When a steel mill closes, the governor shows up. There are cameras. There is a promise of retraining funds. There is a community college that will offer welding certificates and coding bootcamps. There is a press release. And then, about eighteen months later, there is a study showing that most of the displaced workers didn't complete the program, and the ones who did are earning 30% less than they were before.

This cycle has repeated itself so many times that it has become a ritual. The plant closes. The politicians arrive. The retraining is announced. The workers are not retrained. Nobody is surprised. The ritual continues.

"Retraining is what you offer when you don't have a real answer but you need to say something that sounds like one."

The evidence on workforce retraining programs is remarkably consistent and remarkably ignored. A 2022 meta-analysis of 37 retraining programs found that the average participant earned $900 less per year after completing the program than they would have earned without it, after accounting for the opportunity cost of the training period. The programs that showed positive returns were narrow, employer-specific, and short — essentially on-the-job training with a different name.

The programs that don't work — the ones that dominate the policy conversation — are the broad ones. The ones that promise to transform a 52-year-old machinist into a software developer, or a 48-year-old retail manager into a data analyst. These programs fail not because the people are incapable of learning new skills, but because they are solving the wrong problem.

The problem is not that experienced workers lack skills. The problem is that the labor market has a systematic bias against hiring experienced workers regardless of their skills. You can retrain a 55-year-old for any role you want. If the hiring system filters them out before a human sees their application, the training is irrelevant.

Retraining programs serve a political function, not an economic one. They allow elected officials to respond to job displacement with something that sounds like action. They allow companies to demonstrate corporate responsibility without changing their hiring practices. They allow the workforce development industry to generate revenue. They do not, in any systematic way, solve the problem of experienced workers being excluded from labor market participation.

This is not a cynical observation. It is a structural one. Retraining programs are designed to change workers. The problem is not the workers. The problem is the infrastructure that processes workers — the hiring systems, the screening algorithms, the credential requirements, the age biases embedded in every stage of the hiring process. Changing the workers doesn't fix the infrastructure.

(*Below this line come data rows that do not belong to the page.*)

Lemma vco_accepted_by_vco f c m :
  let vcoFreqMHz := dmul f (fst (selectOutputDivider f)) in
  dge vcoFreqMHz (lit 2200) = true -> dle vcoFreqMHz (lit 4400) = true ->
  vco_rejected f = false ->
  dlt f (lit 35) || dgt f (lit 4400) = false ->
  vco_accepted f c m.
Proof.
  intros v Hge Hle Hr Hin. subst v. unfold vco_accepted.
  split; [assumption | ]. split; [assumption | ]. split; [assumption | ].
  split.
  - intros m0 m' Hf.
    assert (Ha : forall m1, updateRegisters_synthesis c m0 <> Ok None m1).
    { intros m1 E.
      destruct (updateRegisters_synthesis_cases c m0)
        as [[Hv _] | [(_ & _ & E') | (_ & s & E' & _)]]; congruence. }
    split; [apply Ha | ].
    intro H. apply updateRegisters_false in H as [H _]. now apply Ha in H.
  - intros m' H.
    apply setFrequency_false in H as [H _]; [congruence | auto].
Qed.

(** C7: a successful [setFrequency] writes six words and no more, register
    5 first and register 0 last, each a 32-bit word whose low three bits are
    the address of its register. *)
Theorem setFrequency_writes_six_words f c m m' :
  setFrequency f c m = Ok true m' ->
  exists r5 r4 r3 r2 r1 r0 t,
    bus m' = bus m ++ t /\
    t = frame (_lePin (this m)) r5 ++ frame (_lePin (this m)) r4 ++
        frame (_lePin (this m)) r3 ++ frame (_lePin (this m)) r2 ++
        frame (_lePin (this m)) r1 ++ frame (_lePin (this m)) r0 /\
    sink_words t = [r5; r4; r3; r2; r1; r0] /\
    Forall (fun w => 0 <= w < 2 ^ 32) [r5; r4; r3; r2; r1; r0] /\
    Z.land r5 7 = 5 /\ Z.land r4 7 = 4 /\ Z.land r3 7 = 3 /\
    Z.land r2 7 = 2 /\ Z.land r1 7 = 1 /\ Z.land r0 7 = 0.
Proof.
  intro H. apply setFrequency_true in H as (_ & s & _ & Hb).
  pose proof (words_addresses (this m') s) as Ha.
  pose proof (words_range (this m') s) as Hr.
  pose proof (sink_words_frames (_lePin (this m)) _ Hr) as Hs.
  remember (words (this m') s) as ws eqn:E.
  unfold words in E.
  destruct ws as [ | r5 [ | r4 [ | r3 [ | r2 [ | r1 [ | r0 [ | ? ?]]]]]]];
    try discriminate.
  exists r5, r4, r3, r2, r1, r0.
  exists (flat_map (frame (_lePin (this m))) [r5; r4; r3; r2; r1; r0]).
  split; [exact Hb | ].
  split; [cbn [flat_map]; now rewrite app_nil_r | ].
  split; [exact Hs | ].
  split; [exact Hr | ].
  cbn [map] in Ha. injection Ha as -> -> -> -> -> ->.
  repeat split; reflexivity.
Qed.

(** C8: after [setFrequency f c] has returned [true], [getFrequency]
    returns [f]; so it does for [f] in [35, 4400] and [c > 0]. *)
Theorem getFrequency_after_setFrequency f c m m' :
  dge f (lit 35) = true -> dle f (lit 4400) = true -> dgt c (lit 0) = true ->
  setFrequency f c m = Ok true m' ->
  getFrequency m' = Ok f m'.
Proof.
  intros _ _ _ H. apply setFrequency_true in H as (_ & s & Ht & _).
  unfold getFrequency, bind, get_this, ret. now rewrite Ht.
Qed.

(** ** Setters *)

(** C9: [setOutputPower] and [setChargePumpCurrent] return on every
    [uint8_t] argument, store the argument capped at 3 and at 15, and so
    leave the setting within 0..3 and 0..15. *)
Theorem setters_clamp (v : Z) m :
  0 <= v <= 255 ->
  (exists m', setOutputPower v m = Ok tt m' /\
              _outputPower (this m') = Z.min v 3 /\
              0 <= _outputPower (this m') <= 3) /\
  (exists m', setChargePumpCurrent v m = Ok tt m' /\
              _chargePumpCurr (this m') = Z.min v 15 /\
              0 <= _chargePumpCurr (this m') <= 15).
Proof.
  intro Hv. split.
  - unfold setOutputPower, modify_this. eexists. split; [reflexivity | ].
    cbn. destruct (Z.gtb_spec v 3); lia.
  - unfold setChargePumpCurrent, modify_this. eexists.
    split; [reflexivity | ].
    cbn. destruct (Z.gtb_spec v 15); lia.
Qed.

End AnyArithmetic.

(** ** Facts of exact arithmetic *)

Section Exact.

Implicit Types (m : machine Q) (f c : Q).

Lemma dle_spec (x y : Q) : reflect (x <= y)%Q (dle x y).
Proof.
  cbn [dle exact]. destruct (Qle_bool x y) eqn:E; constructor.
  - now apply Qle_bool_iff.
  - intro H. apply Qle_bool_iff in H. congruence.
Qed.

Lemma dge_spec (x y : Q) : reflect (y <= x)%Q (dge x y).
Proof. unfold dge. apply dle_spec. Qed.

Lemma dlt_spec (x y : Q) : reflect (x < y)%Q (dlt x y).
Proof.
  cbn [dlt exact]. change (Qle_bool y x) with (dle y x).
  destruct (dle_spec y x) as [H | H]; constructor.
  - now apply Qle_not_lt.
  - now apply Qnot_le_lt.
Qed.

Lemma dgt_spec (x y : Q) : reflect (y < x)%Q (dgt x y).
Proof. unfold dgt. apply dlt_spec. Qed.

(** Comparisons of the goal and of the hypotheses, turned into the order
    of [Q]. *)
Ltac to_order :=
  repeat match goal with
         | H : dge ?x ?y = true |- _ =>
             destruct (dge_spec x y); [clear H | discriminate H]
         | H : dle ?x ?y = true |- _ =>
             destruct (dle_spec x y); [clear H | discriminate H]
         | H : dlt ?x ?y = true |- _ =>
             destruct (dlt_spec x y); [clear H | discriminate H]
         | H : dgt ?x ?y = true |- _ =>
             destruct (dgt_spec x y); [clear H | discriminate H]
         | H : dlt ?x ?y = false |- _ =>
             destruct (dlt_spec x y); [discriminate H | clear H]
         | H : dgt ?x ?y = false |- _ =>
             destruct (dgt_spec x y); [discriminate H | clear H]
         | |- context [dge ?x ?y] => destruct (dge_spec x y)
         | |- context [dle ?x ?y] => destruct (dle_spec x y)
         | |- context [dlt ?x ?y] => destruct (dlt_spec x y)
         | |- context [dgt ?x ?y] => destruct (dgt_spec x y)
         end;
  cbn [lit of_int dmul exact fst snd] in *.

Ltac each_divider H :=
  unfold dividers in H; simpl in H;
  repeat (destruct H as [H | H]; [subst; unfold inject_Z in * | ]);
  try contradiction.

Lemma supported_exact f : supported f <-> (35 <= f <= 4400)%Q.
Proof.
  unfold supported. split.
  - intros [H1 H2]. to_order. split; assumption.
  - intros [H1 H2]. to_order; try lra; try (split; reflexivity).
Qed.

Lemma vco_in_range f :
  (35 <= f)%Q -> (f <= 4400)%Q ->
  (2200 <= f * fst (selectOutputDivider f) <= 4400)%Q.
Proof.
  intros Hlo Hhi. unfold selectOutputDivider.
  to_order; lra.
Qed.

Lemma vco_check_passes f :
  (35 <= f)%Q -> (f <= 4400)%Q -> vco_rejected f = false.
Proof.
  intros Hlo Hhi. unfold vco_rejected. cbv zeta.
  pose proof (vco_in_range f Hlo Hhi) as [H1 H2].
  destruct (dlt_spec (dmul f (fst (selectOutputDivider f))) (lit 2200))
    as [H | _]; [cbn [dmul lit exact] in H; lra | ].
  destruct (dgt_spec (dmul f (fst (selectOutputDivider f))) (lit 4400))
    as [H | _]; [cbn [dmul lit exact] in H; lra | reflexivity].
Qed.

Lemma range_check f :
  dlt f (lit 35) || dgt f (lit 4400) = false <-> (35 <= f <= 4400)%Q.
Proof.
  split.
  - intro H. apply orb_false_elim in H as [H1 H2]. to_order. lra.
  - intros [H1 H2]. to_order; try lra; try reflexivity.
Qed.

Lemma out_of_range_exact f :
  (f < 35)%Q \/ (4400 < f)%Q ->
  dlt f (lit 35) = true \/ dgt f (lit 4400) = true.
Proof.
  intros [H | H]; [left | right]; to_order; try reflexivity; lra.
Qed.

Lemma divider_table_exact f : supported f -> divider_table f.
Proof.
  intro H. apply supported_exact in H as [Hlo Hhi].
  unfold divider_table. cbv zeta. unfold selectOutputDivider.
  repeat match goal with
         | |- context [dge f ?y] => destruct (dge_spec f y)
         end;
    cbn [lit of_int dmul exact fst snd] in *;
    (repeat match goal with |- _ /\ _ => split end);
    try (intros; to_order; first [reflexivity | exfalso; lra | lra]).
  all: try (eexists; split; [ | reflexivity]; unfold dividers; simpl; tauto).
  all: try (intros k Hk Hp; each_divider Hk; to_order; lra).
  all: try (intros; to_order; split; [reflexivity | lra]).
  all: try (intros; to_order; exfalso; lra).
  all: intros; split; [reflexivity | ];
    to_order; first [reflexivity | exfalso; lra].
Qed.

Lemma vco_accepted_exact f c m : supported f -> vco_accepted f c m.
Proof.
  intro H. apply supported_exact in H as [Hlo Hhi].
  pose proof (vco_in_range f Hlo Hhi) as [H1 H2].
  apply vco_accepted_by_vco.
  - destruct (dge_spec (dmul f (fst (selectOutputDivider f))) (lit 2200))
      as [_ | Hn]; [reflexivity | ].
    exfalso. apply Hn. exact H1.
  - destruct (dle_spec (dmul f (fst (selectOutputDivider f))) (lit 4400))
      as [_ | Hn]; [reflexivity | ].
    exfalso. apply Hn. exact H2.
  - now apply vco_check_passes.
  - apply range_check. now split.
Qed.

Lemma failure_isolated_exact f c m : failure_isolated f c m.
Proof.
  apply failure_isolated_by_vco. intro H. apply range_check in H as [Hlo Hhi].
  now apply vco_check_passes.
Qed.

(** ** Modulus *)

Lemma Qfloor_unit (x : Q) : (0 <= x)%Q -> (x < 1)%Q -> Qfloor x = 0.
Proof.
  intros H0 H1.
  pose proof (Qfloor_le x) as Hl. pose proof (Qlt_floor x) as Hu.
  assert (Ha : (inject_Z (Qfloor x) < inject_Z 1)%Q)
    by (apply Qle_lt_trans with x; assumption).
  assert (Hb : (inject_Z 0 < inject_Z (Qfloor x + 1))%Q)
    by (apply Qle_lt_trans with x; assumption).
  rewrite <- Zlt_Qlt in Ha, Hb. lia.
Qed.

The interventions that show consistent positive results for displaced experienced workers are not retraining programs. They are infrastructure interventions: direct placement services that bypass the broken hiring pipeline, credentialing systems that make existing competency legible to employers who don't know how to evaluate it, and economic pathways that don't require navigating the traditional hiring process at all.

The most effective thing you can do for a 52-year-old with twenty years of supply chain experience who can't get past the ATS filter is not to teach them Python. It is to build the infrastructure that gets their actual capabilities in front of the people who need them, in a format those people can evaluate, through a process that doesn't filter them out before the conversation starts.

That infrastructure doesn't exist at scale. Building it is the work. Retraining is the comfortable story we tell while we avoid doing it.